Description
Delightful heart-shaped brownies with a creamy raspberry swirl and cream cheese layer, perfect for shared moments.
Ingredients
Scale
- 1 cup raspberries (fresh or thawed frozen)
- 1 tablespoon granulated sugar
- 1 teaspoon vanilla extract
- 8 oz cream cheese, room temperature
- 1/3 cup granulated sugar
- 1 large egg, room temperature
- 1/2 teaspoon vanilla extract
- 1 cup all-purpose flour (or gluten-free blend)
- 3/4 cup Dutch-process cocoa powder, sifted
- 1/4 teaspoon salt
- 3/4 + 2 tbsp cup refined coconut oil or neutral oil
- 1 1/2 cups granulated sugar
- 1 tablespoon vanilla extract
- 3 large eggs, room temperature
Instructions
- Simmer raspberries, sugar, and vanilla over medium heat for 5–8 minutes until thickened.
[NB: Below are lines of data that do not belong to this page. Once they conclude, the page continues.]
(** The library calls of [leader.go], each a function of the state of the
    surroundings ([World]: the file system, the API server and whatever else
    acts on them).  A call answers with a value or with an error and leaves a
    new state; [Sleep] answers nothing, but the world may move while the
    caller sleeps. *)
Record Env := {
  World : Type;
  Config : Type;
  Clientset : Type;
  ReadFile : string -> World -> (string + lib_error) * World;
  InClusterConfig : World -> (Config + lib_error) * World;
  NewForConfig : Config -> World -> (Clientset + lib_error) * World;
  Hostname : World -> (string + lib_error) * World;
  PodsGet : Clientset -> string -> string -> World -> (corev1.Pod + lib_error) * World;
  ConfigMapsGet : Clientset -> string -> string -> World -> (corev1.ConfigMap + lib_error) * World;
  ConfigMapsCreate : Clientset -> string -> corev1.ConfigMap -> World -> (corev1.ConfigMap + lib_error) * World;
  Sleep : time.Duration -> World -> World
}.

(** [logrus] levels used by the package. *)
Inductive Level := InfoLevel | WarnLevel | ErrorLevel.

(** What a run of the package does, in order: each library call with the
    error it answered ([None] is Go's [nil]), each log line, each sleep.
    [EvConfigMapsUpdate] and [EvConfigMapsDelete] stand for the other write
    verbs of the ConfigMaps client. *)
Inductive Event :=
| EvReadFile (path : string) (err : option lib_error)
| EvInClusterConfig (err : option lib_error)
| EvNewForConfig (err : option lib_error)
| EvHostname (err : option lib_error)
| EvPodsGet (ns name : string) (err : option lib_error)
| EvConfigMapsGet (ns name : string) (err : option lib_error)
| EvConfigMapsCreate (ns : string) (cm : corev1.ConfigMap) (err : option lib_error)
| EvConfigMapsUpdate (ns : string) (cm : corev1.ConfigMap) (err : option lib_error)
| EvConfigMapsDelete (ns name : string) (err : option lib_error)
| EvSleep (d : time.Duration)
| EvLog (level : Level) (msg : string).

#[global] Instance Level_eq_dec : EqDecision Level.
Proof. solve_decision. Defined.
#[global] Instance Event_eq_dec : EqDecision Event.
Proof. solve_decision. Defined.

(** ** The monad *)

(** A computation either returns or is still inside the creation loop when
    the fuel is spent. *)
Inductive outcome (A : Type) :=
| Returned (a : A)
| OutOfFuel.
Arguments Returned {A} a.
Arguments OutOfFuel {A}.

Record Run (W A : Type) := MkRun {
  result : outcome A;
  final : W;
  events : list Event
}.
Arguments MkRun {W A} _ _ _.
Arguments result {W A} _.
Arguments final {W A} _.
Arguments events {W A} _.

Definition M (W A : Type) : Type := W -> Run W A.

Definition ret {W A} (a : A) : M W A :=
  fun w => MkRun (Returned a) w [].

Definition bind {W A B} (m : M W A) (k : A -> M W B) : M W B :=
  fun w =>
    let r := m w in
    match result r with
    | Returned a =>
      let r' := k a (final r) in
      MkRun (result r') (final r') (events r ++ events r')
    | OutOfFuel => MkRun OutOfFuel (final r) (events r)
    end.

Declare Scope go_scope.
Delimit Scope go_scope with go.
Notation "x <~ m ; k" := (bind m (fun x => k))
  (at level 100, m at next level, k at level 200, right associativity) : go_scope.
Notation "m ;;; k" := (bind m (fun _ => k))
  (at level 100, k at level 200, right associativity) : go_scope.

(** The error of an answer, as Go's second return value. *)
Definition err_of {A} (r : A + lib_error) : option lib_error :=
  match r with inl _ => None | inr e => Some e end.

(** Issue a library call and record it. *)
Definition call {W A} (op : W -> (A + lib_error) * W)
    (ev : option lib_error -> Event) : M W (A + lib_error) :=
  fun w => let (r, w') := op w in MkRun (Returned r) w' [ev (err_of r)].

Module logrus.
Definition log {W} (l : Level) (msg : string) : M W unit :=
  fun w => MkRun (Returned tt) w [EvLog l msg].
Definition Info {W} : string -> M W unit := log InfoLevel.
Definition Warn {W} : string -> M W unit := log WarnLevel.
Definition Error {W} : string -> M W unit := log ErrorLevel.
End logrus.

(** ** [leader.go] *)

(** The owner reference [myOwnerRef] builds from the caller's pod
    (lines 152-157). *)
Definition podRef (myPod : corev1.Pod) : metav1.OwnerReference := {|
  metav1.RefAPIVersion := "v1";
  metav1.RefKind := "Pod";
  metav1.RefName := metav1.Name (corev1.PodMeta myPod);
  metav1.RefUID := metav1.UID (corev1.PodMeta myPod)
|}.

(** The ConfigMap [Become] builds (lines 60-70); the fields it leaves out
    have Go's zero values. *)
Definition lockRecord (name ns : string) (owner : metav1.OwnerReference)
    : corev1.ConfigMap := {|
  corev1.TypeMeta := {|
    metav1.APIVersion := "v1";
    metav1.Kind := "ConfigMap"
  |};
  corev1.ObjectMeta := {|
    metav1.Name := name;
    metav1.Namespace := ns;
    metav1.UID := "";
    metav1.OwnerReferences := [owner]
  |}
|}.

Section Leader.

Variable E : Env.

Local Open Scope go_scope.

Abbreviation Go := (M (World E)).

(** [time.Sleep]. *)
Definition time_Sleep (d : time.Duration) : Go unit :=
  fun w => MkRun (Returned tt) (Sleep E d w) [EvSleep d].

Definition namespacePath : string :=
  "/var/run/secrets/kubernetes.io/serviceaccount/namespace".

(** [myNS] (lines 124-135). *)
Definition myNS : Go (string + error) :=
  r <~ call (ReadFile E namespacePath) (EvReadFile namespacePath);
  match r with
  | inr err =>
    if os.IsNotExist err then ret (inr ErrNoNS)
    else ret (inr (LibError err))
  | inl nsBytes =>
    let ns := strings.TrimSpace nsBytes in
    logrus.Info ("found namespace: " +:+ ns);;;
    ret (inl ns)
  end.

(** [getClientset] (lines 111-121). *)
Definition getClientset : Go (Clientset E + error) :=
  r <~ call (InClusterConfig E) EvInClusterConfig;
  match r with
  | inr err => ret (inr (LibError err))
  | inl c =>
    r <~ call (NewForConfig E c) EvNewForConfig;
    match r with
    | inr err => ret (inr (LibError err))
    | inl cs => ret (inl cs)
    end
  end.

(** [myOwnerRef] (lines 139-159). *)
Definition myOwnerRef (client : Clientset E) (ns : string)
    : Go (metav1.OwnerReference + error) :=
  r <~ call (Hostname E) EvHostname;
  match r with
  | inr err => ret (inr (LibError err))
  | inl hostname =>
    logrus.Info ("found hostname: " +:+ hostname);;;
    r <~ call (PodsGet E client ns hostname) (EvPodsGet ns hostname);
    match r with
    | inr err =>
      logrus.Error "failed to get pod";;;
      ret (inr (LibError err))
    | inl myPod =>
      let owner := podRef myPod in
      ret (inl owner)
    end
  end.

(** The [for _, existingOwner := range ...] loop of [Become] (lines 76-84):
    [true] when the loop returns from [Become], [false] when it runs to its
    end. *)
Fixpoint checkOwners (owner : metav1.OwnerReference)
    (refs : list metav1.OwnerReference) : Go bool :=
  match refs with
  | [] => ret false
  | existingOwner :: rest =>
    if String.eqb (metav1.RefName existingOwner) (metav1.RefName owner) then
      logrus.Info "Found existing lock with my name. I was likely restarted.";;;
      logrus.Info "Continuing as the leader.";;;
      ret true
    else
      logrus.Info ("Found existing lock from " +:+ metav1.RefName existingOwner);;;
      checkOwners owner rest
  end.

(** The [for { ... }] loop of [Become] (lines 93-106), at most [fuel]
    iterations of it.  The result is the error [Become] returns. *)
Fixpoint createLoop (fuel : nat) (client : Clientset E) (ns : string)
    (cm : corev1.ConfigMap) : Go (option error) :=
  match fuel with
  | O => fun w => MkRun OutOfFuel w []
  | S fuel' =>
    r <~ call (ConfigMapsCreate E client ns cm) (EvConfigMapsCreate ns cm);
    match r with
    | inl _ =>
      logrus.Info "Became the leader.";;;
      ret None
    | inr err =>
      if apierrors.IsAlreadyExists err then
        logrus.Info "Not the leader. Waiting.";;;
        time_Sleep (time.Second * 1)%Z;;;
        createLoop fuel' client ns cm
      else
        logrus.Error "unknown error creating configmap";;;
        ret (Some (LibError err))
    end
  end.

(** [Become] (lines 42-107).  The result is Go's [error]: [None] is [nil]. *)
Definition Become (fuel : nat) (name : string) : Go (option error) :=
  logrus.Info "trying to become the leader";;;
  r <~ myNS;
  match r with
  | inr err => ret (Some err)
  | inl ns =>
    r <~ getClientset;
    match r with
    | inr err => ret (Some err)
    | inl client =>
      r <~ myOwnerRef client ns;
      match r with
      | inr err => ret (Some err)
      | inl owner =>
        let cm := lockRecord name ns owner in
        r <~ call (ConfigMapsGet E client ns name) (EvConfigMapsGet ns name);
        match r with
        | inl existing =>
          found <~ checkOwners owner (corev1.GetOwnerReferences existing);
          if (found : bool) then ret None
          else createLoop fuel client ns cm
        | inr err =>
          if apierrors.IsNotFound err then
            logrus.Info "No pre-existing lock was found.";;;
            createLoop fuel client ns cm
          else
            logrus.Error "unknown error trying to get ConfigMap";;;
            ret (Some (LibError err))
        end
      end
    end
  end.

(** [TryBecome] (lines 27-34). *)
Definition TryBecome (fuel : nat) (name : string) : Go (option error) :=
  err <~ Become fuel name;
  if decide (err = Some ErrNoNS) then
    logrus.Warn "leader election disabled; no namespace was detected";;;
    ret None
  else ret err.

End Leader.

Arguments namespacePath : simpl never.

(** ** An API server in memory

    A small cluster to run the package against: the namespace file, the host
    name, the pods and the ConfigMaps, keyed by namespace and name, and the
    permissions of the service account.  Other actors are a [schedule]: one
    action of theirs takes effect during each sleep of the caller. *)

Module Fake.

Inductive Verb := VerbGet | VerbCreate.
Inductive Resource := ResPods | ResConfigMaps.

Inductive Action :=
| Idle
| DeleteConfigMap (ns name : string)
| PutConfigMap (ns : string) (cm : corev1.ConfigMap).

Record Cluster := {
  nsFile : option string;
  inCluster : bool;
  hostname : string;
  rbac : list (Verb * Resource);
  pods : gmap (string * string) corev1.Pod;
  configMaps : gmap (string * string) corev1.ConfigMap;
  schedule : list Action;
  clock : time.Duration
}.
Strain to remove seeds and set the smooth sauce aside.
- Beat cream cheese and sugar until smooth. Add the egg and vanilla, then mix until creamy and uniform.
- Whisk flour, cocoa, and salt in one bowl.
- In another bowl, mix oil, sugar, and vanilla. Add eggs one by one, whisking after each addition until the mixture becomes glossy.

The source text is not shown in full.